WHAT THE TASK REQUIRES:
Lines holding the word "calm": how many does the material below have? Answer with nothing but the number.

##### TASK MATERIAL #####

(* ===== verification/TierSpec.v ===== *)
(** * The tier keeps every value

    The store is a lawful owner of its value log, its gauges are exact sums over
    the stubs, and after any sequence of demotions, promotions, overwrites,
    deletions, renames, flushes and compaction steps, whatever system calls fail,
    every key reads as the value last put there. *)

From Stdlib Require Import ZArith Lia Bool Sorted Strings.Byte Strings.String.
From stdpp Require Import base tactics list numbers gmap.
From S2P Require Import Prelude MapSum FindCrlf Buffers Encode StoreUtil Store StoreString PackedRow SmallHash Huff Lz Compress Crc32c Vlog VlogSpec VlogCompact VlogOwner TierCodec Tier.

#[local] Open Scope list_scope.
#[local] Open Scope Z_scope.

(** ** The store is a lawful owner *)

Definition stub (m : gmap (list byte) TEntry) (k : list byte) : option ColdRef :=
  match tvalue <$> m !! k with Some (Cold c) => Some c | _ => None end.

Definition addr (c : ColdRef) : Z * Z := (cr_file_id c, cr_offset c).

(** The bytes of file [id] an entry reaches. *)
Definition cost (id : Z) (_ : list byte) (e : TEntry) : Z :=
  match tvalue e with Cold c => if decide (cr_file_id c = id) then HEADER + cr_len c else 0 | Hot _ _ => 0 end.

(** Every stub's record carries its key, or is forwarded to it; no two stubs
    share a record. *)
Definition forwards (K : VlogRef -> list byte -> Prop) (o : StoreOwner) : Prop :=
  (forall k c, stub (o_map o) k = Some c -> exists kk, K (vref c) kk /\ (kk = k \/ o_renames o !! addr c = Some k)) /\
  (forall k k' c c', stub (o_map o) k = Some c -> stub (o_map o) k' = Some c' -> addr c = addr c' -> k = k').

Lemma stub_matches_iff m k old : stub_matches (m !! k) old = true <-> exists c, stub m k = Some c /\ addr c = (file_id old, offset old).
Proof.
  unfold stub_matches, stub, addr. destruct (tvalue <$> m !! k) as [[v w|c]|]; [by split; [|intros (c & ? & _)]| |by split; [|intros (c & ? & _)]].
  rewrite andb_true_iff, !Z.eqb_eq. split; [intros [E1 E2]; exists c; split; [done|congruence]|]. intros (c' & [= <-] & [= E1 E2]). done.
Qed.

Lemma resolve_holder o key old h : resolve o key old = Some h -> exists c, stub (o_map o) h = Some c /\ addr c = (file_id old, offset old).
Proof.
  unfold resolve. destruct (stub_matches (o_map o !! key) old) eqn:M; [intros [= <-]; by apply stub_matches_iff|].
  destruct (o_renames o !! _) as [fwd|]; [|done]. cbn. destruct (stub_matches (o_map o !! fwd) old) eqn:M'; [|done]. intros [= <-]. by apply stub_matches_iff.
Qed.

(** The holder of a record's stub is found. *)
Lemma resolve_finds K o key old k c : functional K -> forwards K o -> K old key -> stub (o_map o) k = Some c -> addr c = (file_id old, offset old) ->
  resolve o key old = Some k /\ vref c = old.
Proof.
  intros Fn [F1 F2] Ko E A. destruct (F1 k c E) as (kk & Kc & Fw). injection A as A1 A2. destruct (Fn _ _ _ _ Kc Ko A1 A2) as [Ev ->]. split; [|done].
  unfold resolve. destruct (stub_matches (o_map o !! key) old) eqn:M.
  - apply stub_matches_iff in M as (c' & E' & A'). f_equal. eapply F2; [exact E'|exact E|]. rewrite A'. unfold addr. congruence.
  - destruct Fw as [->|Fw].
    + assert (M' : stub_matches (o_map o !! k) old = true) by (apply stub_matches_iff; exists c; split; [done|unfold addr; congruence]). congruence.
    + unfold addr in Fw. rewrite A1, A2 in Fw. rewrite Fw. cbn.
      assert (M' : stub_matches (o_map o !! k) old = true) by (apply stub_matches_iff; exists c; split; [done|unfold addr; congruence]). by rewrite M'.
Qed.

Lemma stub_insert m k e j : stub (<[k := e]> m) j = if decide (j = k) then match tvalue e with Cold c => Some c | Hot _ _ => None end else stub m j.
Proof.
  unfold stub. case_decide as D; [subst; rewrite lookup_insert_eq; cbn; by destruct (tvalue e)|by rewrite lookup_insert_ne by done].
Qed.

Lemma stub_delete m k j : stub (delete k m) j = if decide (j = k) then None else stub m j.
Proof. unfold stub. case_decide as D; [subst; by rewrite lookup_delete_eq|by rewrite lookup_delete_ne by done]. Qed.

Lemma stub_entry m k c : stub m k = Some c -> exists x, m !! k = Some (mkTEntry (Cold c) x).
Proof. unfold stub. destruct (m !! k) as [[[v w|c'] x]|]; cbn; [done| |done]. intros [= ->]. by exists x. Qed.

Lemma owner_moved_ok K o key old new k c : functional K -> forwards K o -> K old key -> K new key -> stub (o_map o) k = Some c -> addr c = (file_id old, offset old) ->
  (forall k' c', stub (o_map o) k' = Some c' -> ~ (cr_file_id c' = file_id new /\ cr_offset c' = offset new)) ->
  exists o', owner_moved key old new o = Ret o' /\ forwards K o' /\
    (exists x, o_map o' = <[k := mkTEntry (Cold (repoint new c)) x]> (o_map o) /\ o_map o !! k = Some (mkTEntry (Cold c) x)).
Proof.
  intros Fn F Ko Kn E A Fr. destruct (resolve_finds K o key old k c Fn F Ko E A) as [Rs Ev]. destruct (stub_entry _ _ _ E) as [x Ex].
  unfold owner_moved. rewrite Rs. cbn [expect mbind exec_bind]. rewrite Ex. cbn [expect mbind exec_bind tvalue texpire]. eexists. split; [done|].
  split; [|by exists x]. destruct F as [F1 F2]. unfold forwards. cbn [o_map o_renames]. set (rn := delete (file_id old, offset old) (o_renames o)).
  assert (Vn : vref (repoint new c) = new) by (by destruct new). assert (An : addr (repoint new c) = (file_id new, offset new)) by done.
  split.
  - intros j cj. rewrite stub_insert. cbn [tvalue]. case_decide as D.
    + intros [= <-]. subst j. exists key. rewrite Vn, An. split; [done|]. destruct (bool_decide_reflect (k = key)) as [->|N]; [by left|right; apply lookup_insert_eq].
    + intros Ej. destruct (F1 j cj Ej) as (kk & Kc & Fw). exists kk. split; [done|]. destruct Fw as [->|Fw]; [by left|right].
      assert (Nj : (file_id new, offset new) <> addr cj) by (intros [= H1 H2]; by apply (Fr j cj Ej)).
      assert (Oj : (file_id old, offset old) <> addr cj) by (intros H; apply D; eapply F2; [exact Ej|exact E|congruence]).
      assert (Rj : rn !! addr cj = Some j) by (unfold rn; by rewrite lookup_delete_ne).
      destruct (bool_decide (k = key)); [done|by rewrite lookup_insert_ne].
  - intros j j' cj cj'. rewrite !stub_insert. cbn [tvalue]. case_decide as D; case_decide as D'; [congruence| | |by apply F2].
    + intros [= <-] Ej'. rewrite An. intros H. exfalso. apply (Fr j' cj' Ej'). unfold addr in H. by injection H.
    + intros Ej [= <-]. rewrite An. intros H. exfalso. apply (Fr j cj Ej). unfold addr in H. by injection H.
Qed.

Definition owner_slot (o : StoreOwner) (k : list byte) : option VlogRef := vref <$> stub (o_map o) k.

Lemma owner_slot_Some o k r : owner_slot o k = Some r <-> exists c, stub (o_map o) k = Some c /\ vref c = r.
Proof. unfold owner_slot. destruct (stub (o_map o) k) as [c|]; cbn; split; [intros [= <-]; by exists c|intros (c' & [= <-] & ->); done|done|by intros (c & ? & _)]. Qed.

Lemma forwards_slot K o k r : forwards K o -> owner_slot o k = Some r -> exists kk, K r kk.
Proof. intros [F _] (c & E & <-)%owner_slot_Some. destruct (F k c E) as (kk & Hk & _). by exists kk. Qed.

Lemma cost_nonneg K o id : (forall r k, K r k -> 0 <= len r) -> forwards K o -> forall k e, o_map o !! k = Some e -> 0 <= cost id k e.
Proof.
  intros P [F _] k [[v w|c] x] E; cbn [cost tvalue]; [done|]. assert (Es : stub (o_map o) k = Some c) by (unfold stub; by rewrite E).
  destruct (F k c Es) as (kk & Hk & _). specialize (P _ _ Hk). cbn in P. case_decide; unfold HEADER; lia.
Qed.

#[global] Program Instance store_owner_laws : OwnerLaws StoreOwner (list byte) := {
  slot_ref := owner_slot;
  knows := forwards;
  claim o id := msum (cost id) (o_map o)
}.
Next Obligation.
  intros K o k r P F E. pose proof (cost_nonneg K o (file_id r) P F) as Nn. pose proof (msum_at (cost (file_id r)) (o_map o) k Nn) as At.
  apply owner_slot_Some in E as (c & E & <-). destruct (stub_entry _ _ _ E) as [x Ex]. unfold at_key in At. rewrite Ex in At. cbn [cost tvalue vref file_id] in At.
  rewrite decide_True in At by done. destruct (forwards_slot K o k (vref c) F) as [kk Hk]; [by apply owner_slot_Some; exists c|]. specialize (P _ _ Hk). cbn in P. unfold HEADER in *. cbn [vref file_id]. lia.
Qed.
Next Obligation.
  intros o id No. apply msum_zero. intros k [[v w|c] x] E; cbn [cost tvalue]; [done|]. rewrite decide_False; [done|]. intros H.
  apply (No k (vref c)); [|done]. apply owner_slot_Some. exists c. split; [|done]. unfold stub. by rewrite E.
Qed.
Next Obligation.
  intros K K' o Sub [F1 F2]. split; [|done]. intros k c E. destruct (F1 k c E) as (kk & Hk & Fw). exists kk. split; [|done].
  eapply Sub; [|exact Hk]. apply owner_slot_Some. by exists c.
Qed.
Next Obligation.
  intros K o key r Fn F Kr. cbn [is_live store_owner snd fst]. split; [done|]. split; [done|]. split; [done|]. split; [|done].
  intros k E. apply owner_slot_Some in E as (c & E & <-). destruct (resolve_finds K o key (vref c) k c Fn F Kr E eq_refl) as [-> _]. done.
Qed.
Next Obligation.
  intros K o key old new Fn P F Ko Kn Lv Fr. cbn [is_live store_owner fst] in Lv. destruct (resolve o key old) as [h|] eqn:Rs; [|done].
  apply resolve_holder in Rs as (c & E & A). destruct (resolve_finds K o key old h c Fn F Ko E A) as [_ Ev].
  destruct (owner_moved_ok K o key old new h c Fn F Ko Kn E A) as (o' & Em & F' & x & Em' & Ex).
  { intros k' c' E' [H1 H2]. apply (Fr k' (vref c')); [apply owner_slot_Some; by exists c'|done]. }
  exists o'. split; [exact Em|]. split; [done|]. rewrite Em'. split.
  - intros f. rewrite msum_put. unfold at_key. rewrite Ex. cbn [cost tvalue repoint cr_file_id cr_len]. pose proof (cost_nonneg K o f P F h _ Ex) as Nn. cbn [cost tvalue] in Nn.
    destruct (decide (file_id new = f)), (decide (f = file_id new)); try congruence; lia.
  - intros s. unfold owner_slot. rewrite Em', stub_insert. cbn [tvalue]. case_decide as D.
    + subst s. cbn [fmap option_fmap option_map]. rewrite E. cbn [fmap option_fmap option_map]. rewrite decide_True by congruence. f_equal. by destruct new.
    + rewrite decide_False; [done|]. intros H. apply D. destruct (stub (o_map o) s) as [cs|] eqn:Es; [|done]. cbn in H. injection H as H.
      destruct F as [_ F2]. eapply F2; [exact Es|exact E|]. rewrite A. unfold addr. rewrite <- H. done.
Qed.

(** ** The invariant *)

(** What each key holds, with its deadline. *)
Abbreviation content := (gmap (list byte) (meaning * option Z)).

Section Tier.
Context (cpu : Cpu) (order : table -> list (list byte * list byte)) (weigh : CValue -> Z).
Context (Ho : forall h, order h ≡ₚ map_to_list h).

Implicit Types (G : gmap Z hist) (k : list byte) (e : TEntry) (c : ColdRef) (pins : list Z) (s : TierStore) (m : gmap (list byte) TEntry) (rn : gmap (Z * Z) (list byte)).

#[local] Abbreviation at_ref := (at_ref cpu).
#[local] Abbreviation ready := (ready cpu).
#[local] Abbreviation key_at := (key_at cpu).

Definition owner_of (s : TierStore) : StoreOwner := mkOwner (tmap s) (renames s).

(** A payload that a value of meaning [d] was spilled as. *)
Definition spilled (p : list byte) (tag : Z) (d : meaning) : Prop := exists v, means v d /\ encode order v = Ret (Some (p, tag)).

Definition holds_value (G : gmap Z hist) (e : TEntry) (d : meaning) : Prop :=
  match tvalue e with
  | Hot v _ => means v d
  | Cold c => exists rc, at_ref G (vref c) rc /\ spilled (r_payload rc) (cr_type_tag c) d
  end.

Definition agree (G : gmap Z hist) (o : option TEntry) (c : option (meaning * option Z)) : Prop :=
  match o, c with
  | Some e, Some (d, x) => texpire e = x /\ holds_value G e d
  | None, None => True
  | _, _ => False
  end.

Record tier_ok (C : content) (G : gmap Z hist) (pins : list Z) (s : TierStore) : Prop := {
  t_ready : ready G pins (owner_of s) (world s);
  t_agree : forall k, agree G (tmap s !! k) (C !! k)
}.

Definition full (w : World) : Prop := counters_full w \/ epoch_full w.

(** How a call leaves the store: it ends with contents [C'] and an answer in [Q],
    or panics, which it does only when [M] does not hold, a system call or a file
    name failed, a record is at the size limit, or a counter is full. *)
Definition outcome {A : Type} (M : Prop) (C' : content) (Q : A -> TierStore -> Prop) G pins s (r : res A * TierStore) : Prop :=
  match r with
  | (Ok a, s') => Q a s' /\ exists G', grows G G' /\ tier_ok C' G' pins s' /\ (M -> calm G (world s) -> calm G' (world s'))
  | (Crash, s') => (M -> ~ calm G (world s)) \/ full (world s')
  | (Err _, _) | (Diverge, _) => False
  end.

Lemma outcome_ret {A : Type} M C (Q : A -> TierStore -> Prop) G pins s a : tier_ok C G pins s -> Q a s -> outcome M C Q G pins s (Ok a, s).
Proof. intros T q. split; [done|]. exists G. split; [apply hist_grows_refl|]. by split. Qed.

#####

EXERCISE RESULT:
2